• **What you have to do**
Write out, word for word, the first line of the data below and every line after it through the one containing "clearbody st0. revert st0 Hinv.".

── Material provided ──

Lemma parse_text_entity claims0 x12 :
  Forall entity_codes_ok claims0 →
  Forall entity_codes_ok (parse_text claims0 x12).
Proof.
  intros H0. unfold parse_text.
  set (lines := Py.split _ _). clearbody lines.
  set (st0 := mkPState claims0 None None ∅).
  assert (Forall entity_codes_ok (claims st0) ∧
          (∀ c, current_claim st0 = Some c → entity_codes_ok c)) as Hinv
    by (split; [done|discriminate]).
  clearbody st0. revert st0 Hinv.
  induction lines as [|line lines IH]; intros st0 Hinv; cbn [fold_left].
  - destruct Hinv as [Hcs Hc]. destruct (current_claim st0) as [c|]; [|done].
    apply Forall_app. split; [done|]. apply Forall_singleton. auto.
  - apply IH. unfold process_line.
    destruct (_ || _); [done|]. by apply process_segments_entity.
Qed.

Lemma process_segments_prefix acc segments st :
  process_segments segments (prefix_claims acc st) =
  prefix_claims acc (process_segments segments st).
Proof.
  unfold process_segments, with_claim, prefix_claims. cbn.
  repeat case_match; cbn; try done.
  all: try by rewrite (assoc_L (++)).
  all: congruence.
Qed.

Lemma fold_process_line_prefix acc lines st :
  fold_left process_line lines (prefix_claims acc st) =
  prefix_claims acc (fold_left process_line lines st).
Proof.
  revert st. induction lines as [|line lines IH]; intros st; cbn [fold_left]; [done|].
  rewrite <- IH. f_equal. unfold process_line.
  destruct (_ || _); [done|]. apply process_segments_prefix.
Qed.

Lemma parse_text_app acc x12 :
  parse_text acc x12 = acc ++ parse_text [] x12.
Proof.
  unfold parse_text.
  pose proof (fold_process_line_prefix acc
    (Py.split (ascii_of_nat 10) (Py.replace "~" ("~" +:+ nl) x12))
    (mkPState [] None None ∅)) as Hfold.
  unfold prefix_claims at 1 in Hfold. cbn [claims current_claim current_service hierarchical_levels] in Hfold.
  rewrite (right_id_L [] (++)) in Hfold. rewrite Hfold. cbn.
  destruct (current_claim _); [|done]. by rewrite (assoc_L (++)).
Qed.

(** Calling [parse] again on the same parser object appends a second
    copy of the text's claims to [self.claims]. *)
Lemma parse_again_accumulates p :
  (parse (parse p).2).1 = (parse p).1 ++ parse_text [] (x12_content p).
Proof. cbn. apply parse_text_app. Qed.

(** C3.  Decoding is a function of the transaction text alone: [parse]
    depends on its parser object only through [self.claims], which a
    fresh parser holds empty, so a decode returns the claims of its text
    whatever parsers exist already, and decoding the same text again
    returns the same list, of the same length. *)
Theorem decode_is_pure heap heap' x12 p :
  (parse p).1 = self_claims p ++ decode (x12_content p) ∧
  (decode_in heap x12).1 = decode x12 ∧
  (decode_in heap x12).1 = (decode_in heap' x12).1 ∧
  (decode_in (decode_in heap x12).2 x12).1 = (decode_in heap x12).1 ∧
  length (decode_in (decode_in heap x12).2 x12).1 =
    length (decode_in heap x12).1.
Proof.
  split_and!; try done. apply parse_text_app.
Qed.

(** C4.  The sample transaction decodes to exactly one claim, with claim
    number ABC123, status F2, reason 542, total charge 1293.81,
    adjudication date 10/31/2025, patient HECTOR HECTOR with id
    U5105280302, and exactly one service line, with procedure A4604,
    date of service 07/25/2025 and charge 181.38. *)
Theorem decode_sample_277 :
  decode sample_277 =
  [ {| c_claim_number := "ABC123"; c_status_code := "F2";
       c_status_code2 := "542"; c_total_charge := "1293.81";
       c_paid_amount := "0.00"; c_patient_name := "HECTOR HECTOR";
       c_patient_id := "U5105280302";
       c_services :=
         [ {| s_cpt_code := "A4604"; s_modifier := ""; s_charge := "181.38";
              s_paid := "0"; s_dos := "07/25/2025"; s_adjustments := [];
              s_status_code := ""; s_status_code2 := "" |} ];
       c_claim_adjustments :=
         [ {| a_status_code := "F2"; a_reason_code := "542";
              a_amount := "1293.81"; a_entity_code := "" |} ];
       c_check_number := ""; c_check_date := "";
       c_adjudication_date := "10/31/2025"; c_pending_dos := None |} ].
Proof. vm_compute. reflexivity. Qed.

(** C1, as stated, fails: two [STC] segments with the same status on one
    service line leave two adjustments with the same triple. *)
Lemma repeated_stc_not_dropped :
  ∃ c s, decode repeated_stc_277 = [c] ∧ c_services c = [s] ∧
         length (s_adjustments s) = 2 ∧
         ¬ NoDup (adj_triple <$> s_adjustments s).
Proof.
  eexists _, _. split; [vm_compute; reflexivity|].
  split; [reflexivity|]. split; [reflexivity|].
  cbn. intros Hnd. apply NoDup_cons in Hnd as [Hnotin _].
  apply Hnotin. apply list_elem_of_singleton. reflexivity.
Qed.

(** C5, as stated, fails: the claim-level adjustment of the sample
    transaction carries the empty entity code, not 1P. *)
Lemma claim_level_entity_is_empty :
  ∃ c a, decode sample_277 = [c] ∧ c_claim_adjustments c = [a] ∧
         a_entity_code a = "" ∧ a_entity_code a ≠ "1P".
Proof.
  eexists _, _. split; [vm_compute; reflexivity|].
  split; [reflexivity|]. split; [reflexivity|]. discriminate.
Qed.

(** C5 (amended).  In every decoded claim the claim-level adjustments
    carry the empty entity code and the service-level adjustments a
    non-empty one; each adjustment a service-level [STC] segment appends
    is the one of a candidate position, with the candidate's third
    sub-field as entity code, or 1P when that sub-field is absent or
    empty. *)
Theorem decode_entity_codes x12 :
  Forall entity_codes_ok (decode x12) ∧
  ∀ segments svc,
    Forall (fun a => ∃ p, p ∈ status_positions ∧
              a = adjustment_of_candidate svc (field segments p ""))
           (added_adjustments segments svc).
Proof.
  split.
  - apply parse_text_entity. constructor.
  - apply added_adjustments_candidates.
Qed.

End ConverterProofs.

(** ** The resolver *)

Section ResolverProofs.
Import Resolver.

Lemma prefix_spec s t : String.prefix s t = true ↔ ∃ post, t = s +:+ post.
Proof.
  revert t. induction s as [|c s IH]; intros t.
  - destruct t; cbn; (split; [by eexists|done]).
  - destruct t as [|d t]; cbn.
    + split; [done|]. by intros [post ?].
    + destruct (ascii_dec c d) as [->|Hne].
      * rewrite IH. split; intros [post Hp]; exists post.
        -- change (String d s +:+ post) with (String d (s +:+ post)). congruence.
        -- change (String d s +:+ post) with (String d (s +:+ post)) in Hp. congruence.
      * split; [done|]. intros [post Hp].
        change (String c s +:+ post) with (String c (s +:+ post)) in Hp. congruence.
Qed.

Lemma contains_spec s t : Py.contains s t = true ↔ is_substring s t.
Proof.
  unfold is_substring. induction t as [|d t IH]; cbn [Py.contains].
  - rewrite orb_false_r, prefix_spec. split.
    + intros [post ->]. by exists "", post.
    + intros ([|c pre] & post & Hp); [eauto|discriminate].
  - rewrite orb_true_iff, IH, prefix_spec. split.
    + intros [[post ->] | (pre & post & ->)].
      * by exists "", post.
      * by exists (String d pre), post.
    + intros ([|c pre] & post & Hp).
      * left. eauto.
      * right. injection Hp as -> ->. eauto.
Qed.

Lemma contains_empty t : Py.contains "" t = true.
Proof. apply contains_spec. by exists "", t. Qed.

Lemma partial_cell_spec np x : partial_cell np x = true ↔ cell_contains np x.
Proof.
  unfold partial_cell, cell_contains. destruct x as [v|].
  - rewrite contains_spec. split; [eauto|]. by intros (? & [= <-] & ?).
  - split; [done|]. by intros (? & ? & _).
Qed.

(** [df[mask].iloc[0]] is the first row that satisfies the mask. *)
Lemma filter_head_spec {A} (f : A → bool) (l : list A) r :
  head (List.filter f l) = Some r ↔
  ∃ i, l !! i = Some r ∧ f r = true ∧
       ∀ j r', j < i → l !! j = Some r' → f r' = false.
Proof.
  induction l as [|x l IH]; cbn.
  - split; [done|]. by intros (i & Hi & _).
  - destruct (f x) eqn:Hx; cbn.
    + split.
      * intros [= <-]. exists 0. split_and!; [done..|]. intros; lia.
      * intros ([|i] & Hi & Hr & Hfirst).
        -- by injection Hi as <-.
        -- specialize (Hfirst 0 x). rewrite Hfirst in Hx by (done || lia). done.
    + rewrite IH. split.
      * intros (i & Hi & Hr & Hfirst). exists (S i). split_and!; [done..|].
        intros [|j] r' Hj Hr'; [by injection Hr' as <-|].
        apply (Hfirst j); [lia|done].
      * intros ([|i] & Hi & Hr & Hfirst).
        -- injection Hi as <-. congruence.
        -- exists i. split_and!; [done..|]. intros j r' Hj Hr'.
           apply (Hfirst (S j)); [lia|done].
Qed.

Lemma filter_nil_spec {A} (f : A → bool) (l : list A) :
  List.filter f l = [] ↔ ∀ r, r ∈ l → f r = false.
Proof.
  induction l as [|x l IH]; cbn.
  - split; [|done]. intros _ r Hr. by apply elem_of_nil in Hr.
  - destruct (f x) eqn:Hx.
    + split; [done|]. intros H. rewrite H in Hx; [done|]. apply list_elem_of_here.
    + rewrite IH. split.
      * intros H r [->|Hr]%elem_of_cons; auto.
      * intros H r Hr. apply H. by apply list_elem_of_further.
Qed.

Lemma columns_spec cell df id :
  first_in_columns cell columns df = Some id ↔
  ∃ i r, df !! i = Some r ∧ PrimaryPayerId r = id ∧
    ((cell (DisplayName r) = true ∧
      ∀ j r', j < i → df !! j = Some r' → cell (DisplayName r') = false) ∨
     (cell (Aliases r) = true ∧
      (∀ j r', j < i → df !! j = Some r' → cell (Aliases r') = false) ∧
      ∀ r', r' ∈ df → cell (DisplayName r') = false)).
Proof.
  unfold columns. cbn [first_in_columns].
  destruct (List.filter (fun r => cell (DisplayName r)) df) as [|r1 l1] eqn:E1.
  - pose proof (proj1 (filter_nil_spec _ _) E1) as Hnone.
    destruct (List.filter (fun r => cell (Aliases r)) df) as [|r2 l2] eqn:E2.
    + pose proof (proj1 (filter_nil_spec _ _) E2) as Hnone2.
      split; [done|]. intros (i & r & Hi & _ & [[Hc _] | [Hc _]]).
      * rewrite Hnone in Hc; [done|]. by eapply list_elem_of_lookup_2.
      * rewrite Hnone2 in Hc; [done|]. by eapply list_elem_of_lookup_2.
    + assert (head (List.filter (fun r => cell (Aliases r)) df) = Some r2) as Hh
        by (by rewrite E2).
      apply filter_head_spec in Hh as (i & Hi & Hr & Hfirst).
      split.
      * intros [= <-]. exists i, r2. split_and!; [done..|]. right. done.
      * intros (i' & r & Hi' & <- & [[Hc _] | (Hc & Hfirst' & _)]).
        { rewrite Hnone in Hc; [done|]. by eapply list_elem_of_lookup_2. }
        destruct (lt_eq_lt_dec i i') as [[Hlt| ->]|Hlt].
        -- rewrite (Hfirst' i r2) in Hr by done. done.
        -- congruence.
        -- rewrite (Hfirst i' r) in Hc by done. done.
  - assert (head (List.filter (fun r => cell (DisplayName r)) df) = Some r1) as Hh
      by (by rewrite E1).
    apply filter_head_spec in Hh as (i & Hi & Hr & Hfirst).
    split.
    + intros [= <-]. exists i, r1. split_and!; [done..|]. left. done.
    + intros (i' & r & Hi' & <- & [(Hc & Hfirst') | (_ & _ & Hno)]).
      * destruct (lt_eq_lt_dec i i') as [[Hlt| ->]|Hlt].
        -- rewrite (Hfirst' i r1) in Hr by done. done.
        -- congruence.
        -- rewrite (Hfirst i' r) in Hc by done. done.
      * rewrite Hno in Hr; [done|]. by eapply list_elem_of_lookup_2.
Qed.

Lemma resolve_exact df name id :
  exact_stage df (_normalize_name name) = Some id → resolve df name = id.
Proof.
  intros H. unfold resolve. destruct df as [|r df]; [done|]. by rewrite H.
Qed.

Lemma resolve_partial df name id :
  exact_stage df (_normalize_name name) = None →
  partial_stage df (_normalize_name name) = Some id → resolve df name = id.
Proof.
  intros H1 H2. unfold resolve. destruct df as [|r df]; [done|].
  by rewrite H1, H2.
Qed.

Lemma resolve_keyword df name :
  exact_stage df (_normalize_name name) = None →
  partial_stage df (_normalize_name name) = None →
  resolve df name = default "" (keyword_stage df (_extract_keywords name)).
Proof.
  intros H1 H2. unfold resolve. destruct df as [|r df]; [done|].
  rewrite H1, H2. by destruct (keyword_stage _ _).
Qed.

(** C2 (amended).  The second stage matches in one direction only: it
    returns an id exactly when some record has a present DisplayName or
    Aliases cell whose normalized text contains the normalized input
    name; the id is that of the first such record by DisplayName, or,
    when no DisplayName matches, of the first by Aliases.  When the exact
    stage found nothing, that id is the resolver's answer. *)
Theorem partial_stage_one_direction df name id :
  (partial_stage df (_normalize_name name) = Some id ↔
   ∃ i r, df !! i = Some r ∧ PrimaryPayerId r = id ∧
     ((cell_contains (_normalize_name name) (DisplayName r) ∧
       ∀ j r', j < i → df !! j = Some r' →
               ¬ cell_contains (_normalize_name name) (DisplayName r')) ∨
      (cell_contains (_normalize_name name) (Aliases r) ∧
       (∀ j r', j < i → df !! j = Some r' →
                ¬ cell_contains (_normalize_name name) (Aliases r')) ∧
       ∀ r', r' ∈ df →
             ¬ cell_contains (_normalize_name name) (DisplayName r')))) ∧
  (exact_stage df (_normalize_name name) = None →
   partial_stage df (_normalize_name name) = Some id →
   resolve df name = id).
Proof.
  split; [|apply resolve_partial].
  unfold partial_stage. rewrite columns_spec.
  assert (∀ x, partial_cell (_normalize_name name) x = false ↔
               ¬ cell_contains (_normalize_name name) x) as Hneg.
  { intros x. rewrite <- partial_cell_spec. by destruct (partial_cell _ x). }
  split; intros (i & r & Hi & Hid & Hcase); exists i, r;
    (split; [done|]; split; [done|]).
  - destruct Hcase as [[Hc Hf] | (Hc & Hf & Hn)]; [left|right].
    + split; [by apply partial_cell_spec|]. intros j r' Hj Hr'.
      apply Hneg. eauto.
    + split_and!; [by apply partial_cell_spec| |].
      * intros j r' Hj Hr'. apply Hneg. eauto.
      * intros r' Hr'. apply Hneg. eauto.
  - destruct Hcase as [[Hc Hf] | (Hc & Hf & Hn)]; [left|right].
    + split; [by apply partial_cell_spec|]. intros j r' Hj Hr'.
      apply Hneg. eauto.
    + split_and!; [by apply partial_cell_spec| |].
      * intros j r' Hj Hr'. apply Hneg. eauto.
      * intros r' Hr'. apply Hneg. eauto.
Qed.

───

• **Task solution**
Lemma parse_text_entity claims0 x12 :
  Forall entity_codes_ok claims0 →
  Forall entity_codes_ok (parse_text claims0 x12).
Proof.
  intros H0. unfold parse_text.
  set (lines := Py.split _ _). clearbody lines.
  set (st0 := mkPState claims0 None None ∅).
  assert (Forall entity_codes_ok (claims st0) ∧
          (∀ c, current_claim st0 = Some c → entity_codes_ok c)) as Hinv
    by (split; [done|discriminate]).
  clearbody st0. revert st0 Hinv.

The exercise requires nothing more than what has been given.